Dolly Varden would proceed to blow through most of this loan money in 9 months (mostly on a C$1.2M drilling program), quite extraordinary considering the company's market cap traded between C$2M and C$5M from July 2015 to April 2016. While the winter drill program hit some very high grade silver intercepts, this was at the very bottom of the bear market in precious metals, and investors did not care one bit about the results (the share price during that period can attest to that).

That brings us to today. Now that the precious metal miners have experienced a share price jump in the last few months, this has given the cashless micro-caps a chance to raise some money through equity, but not Dolly Varden. The loan agreement stated that the company must get Hecla's approval before raising any money through equity. Months of negotiations have clearly not led to any progress. Hecla clearly wanted to extend the loan agreement and provide them with more debt financing, while Dolly Varden wanted to issue equity and become a debt-free company. On June 13th, Dolly Varden announced it would raise C$2.5M in debt to pay off the previous loan, freeing it from its obligation to get Hecla's approval for an equity financing. It would then proceed to issue equity to pay off this loan, ideally at higher prices, and be completely debt-free.

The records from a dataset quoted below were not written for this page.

End DrawFacts.

Section Stitcher.

Import MapSection.

Variables (br : Browser) (pixelBounds : L.Bounds).

Hypothesis whole : wholePixels pixelBounds.

Let offsetX (t : Tile) : Q := inject_Z (x t) * tileSize - L.x (L.min pixelBounds).
Let offsetY (t : Tile) : Q := inject_Z (y t) * tileSize - L.y (L.min pixelBounds).

(** The destination rectangle of the tile contains the pixel address. *)
Let covers (t : Tile) (i j : Z) : bool :=
  insideRect (offsetX t) (offsetY t)
    (naturalWidth (img t)) (naturalHeight (img t)) i j.

Lemma drawTile_pixel (t : Tile) (c : Canvas) (i j : Z) :
  canvasPixel (drawTile br pixelBounds t c) i j
  = if insideCanvas c i j && covers t i j
    then blend br
           (imagePixel (img t) (Qfloor (inject_Z i - offsetX t))
                               (Qfloor (inject_Z j - offsetY t)))
           (canvasPixel c i j)
    else canvasPixel c i j.
Proof.
  destruct whole as [Wx Wy]. unfold drawTile, canvasX, canvasY.
  apply drawImage_whole; now apply offset_whole.
Qed.

Lemma drawTile_inside (t : Tile) (c : Canvas) (i j : Z) :
  insideCanvas (drawTile br pixelBounds t c) i j = insideCanvas c i j.
Proof. reflexivity. Qed.

(** On one axis, an image no wider than a tile and placed at the offset
    of the tile [k] only covers addresses of the tile [k]. *)
Lemma axis_index (k i w : Z) (m : Q) :
  (w <= 256)%Z ->
  Qle_bool (inject_Z k * tileSize - m) (inject_Z i) = true ->
  Qlt_bool (inject_Z i) (inject_Z k * tileSize - m + inject_Z w) = true ->
  k = Qfloor ((inject_Z i + m) / tileSize).
Proof.
  intros Hw H1 H2. apply tile_axis.
  apply Qle_bool_iff in H1. unfold Qlt_bool in H2.
  apply negb_true_iff, not_true_iff_false in H2.
  rewrite Qle_bool_iff in H2. apply Qnot_le_lt in H2.
  rewrite Zle_Qle in Hw. rewrite inject_Z_plus. unfold tileSize in *.
  change (inject_Z 256) with 256%Q in Hw.
  change (inject_Z 1) with 1%Q.
  split; lra.
Qed.

Lemma covers_index (t : Tile) (i j : Z) :
  tileFits t -> covers t i j = true ->
  x t = Qfloor ((inject_Z i + L.x (L.min pixelBounds)) / tileSize) /\
  y t = Qfloor ((inject_Z j + L.y (L.min pixelBounds)) / tileSize).
Proof.
  intros [Fw Fh] H. unfold covers, insideRect, offsetX, offsetY in H.
  apply andb_true_iff in H. destruct H as [H Hy2].
  apply andb_true_iff in H. destruct H as [H Hy1].
  apply andb_true_iff in H. destruct H as [Hx1 Hx2].
  split.
  - exact (axis_index _ _ _ _ Fw Hx1 Hx2).
  - exact (axis_index _ _ _ _ Fh Hy1 Hy2).
Qed.

(** Two tiles with different indices never cover the same address. *)
Lemma covers_disjoint (t u : Tile) (i j : Z) :
  tileFits t -> tileFits u -> indexOf t <> indexOf u ->
  covers t i j = true -> covers u i j = false.
Proof.
  intros Ft Fu D Ht. apply not_true_iff_false. intros Hu.
  destruct (covers_index t i j Ft Ht) as [X1 Y1].
  destruct (covers_index u i j Fu Hu) as [X2 Y2].
  apply D. unfold indexOf. now rewrite X1, Y1, X2, Y2.
Qed.

Lemma drawTile_proper (t : Tile) (c d : Canvas) :
  sameBitmap c d ->
  sameBitmap (drawTile br pixelBounds t c) (drawTile br pixelBounds t d).
Proof.
  intros [W [H P]]. split; [exact W|]. split; [exact H|].
  intros i j. rewrite !drawTile_pixel. unfold insideCanvas.
  now rewrite W, H, P.
Qed.

Lemma stitch_proper (tiles : list Tile) (c d : Canvas) :
  sameBitmap c d ->
  sameBitmap (stitch br pixelBounds tiles c) (stitch br pixelBounds tiles d).
Proof.
  revert c d. induction tiles as [|t tiles IH]; intros c d E; [exact E|].
  simpl. apply IH. now apply drawTile_proper.
Qed.

Lemma sameBitmap_refl (c : Canvas) : sameBitmap c c.
Proof. now repeat split. Qed.

Lemma sameBitmap_trans (c d e : Canvas) :
  sameBitmap c d -> sameBitmap d e -> sameBitmap c e.
Proof.
  intros [W1 [H1 P1]] [W2 [H2 P2]].
  split; [congruence|]. split; [congruence|].
  intros i j. now rewrite P1.
Qed.

(** Tiles with different indices can be drawn in either order. *)
Lemma drawTile_comm (t u : Tile) (c : Canvas) :
  tileFits t -> tileFits u -> indexOf t <> indexOf u ->
  sameBitmap (drawTile br pixelBounds t (drawTile br pixelBounds u c))
             (drawTile br pixelBounds u (drawTile br pixelBounds t c)).
Proof.
  intros Ft Fu D. split; [reflexivity|]. split; [reflexivity|].
  intros i j. rewrite !drawTile_pixel, !drawTile_inside.
  destruct (insideCanvas c i j); [|reflexivity]. cbn [andb].
  destruct (covers t i j) eqn:Ct.
  - now rewrite (covers_disjoint t u i j Ft Fu D Ct).
  - reflexivity.
Qed.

Hecla is clearly not happy with this arrangement. While this sort of financing is not necessarily a breach of contract, Dolly Varden's agreement to issue an additional 2.5M warrants at C$0.30 (lower than the company's share price directly before the announcement on June 13th) is definitely a breach of ethics in my opinion, and could be considered a betrayal of Dolly Varden shareholders.

The Offer

So yesterday, on June 27th, just before the market close, Hecla announced it would offer C$0.69 for all outstanding shares of Dolly Varden. Hecla has announced its dissatisfaction with the new deal, in particular, the issuing of warrants with such a low strike price, and has asked the TSX-V to block the offer (and encouraged dissatisfied Dolly Varden shareholders to do the same).

Dolly Varden's press release makes it clear that despite their dissatisfaction with Hecla's methods, they will consider the offer.

While it is an unsolicited offer, I believe the Board of Directors will have no choice but to accept the offer. Hecla's announcement makes it clear that investors holding 34.4% of Dolly Varden's shares FD support this offer (with Hecla alone holding almost 20% of Dolly Varden's shares on a fully diluted basis).

If they do not accept the offer, put the offer to a shareholder vote, or at least negotiate an amicable deal with Hecla and Robert L. Gipson, legal actions will most certainly proceed against Dolly Varden and their board, and civil as well as criminal charges could be lodged for blatant disregard of shareholder interests.


This could be an easy way to make significant profits if you can manage to scoop up some cheap shares now (it trades on the TSX-V under DV). It appears shares will trade for C$0.62 on the open today (July 28th, 2016), so if the offer goes through, that's a 10% gain. It is hard for me to imagine Dolly Varden turning the offer down, considering Hecla's large position in the company, and the legal ramifications it could have. As a result, I believe this is a safe opportunity for you to profit.

Disclosure: I/we have no positions in any stocks mentioned, but may initiate a long position in DOLLF over the next 72 hours.

I wrote this article myself, and it expresses my own opinions. I am not receiving compensation for it (other than from Seeking Alpha). I have no business relationship with any company whose stock is mentioned in this article.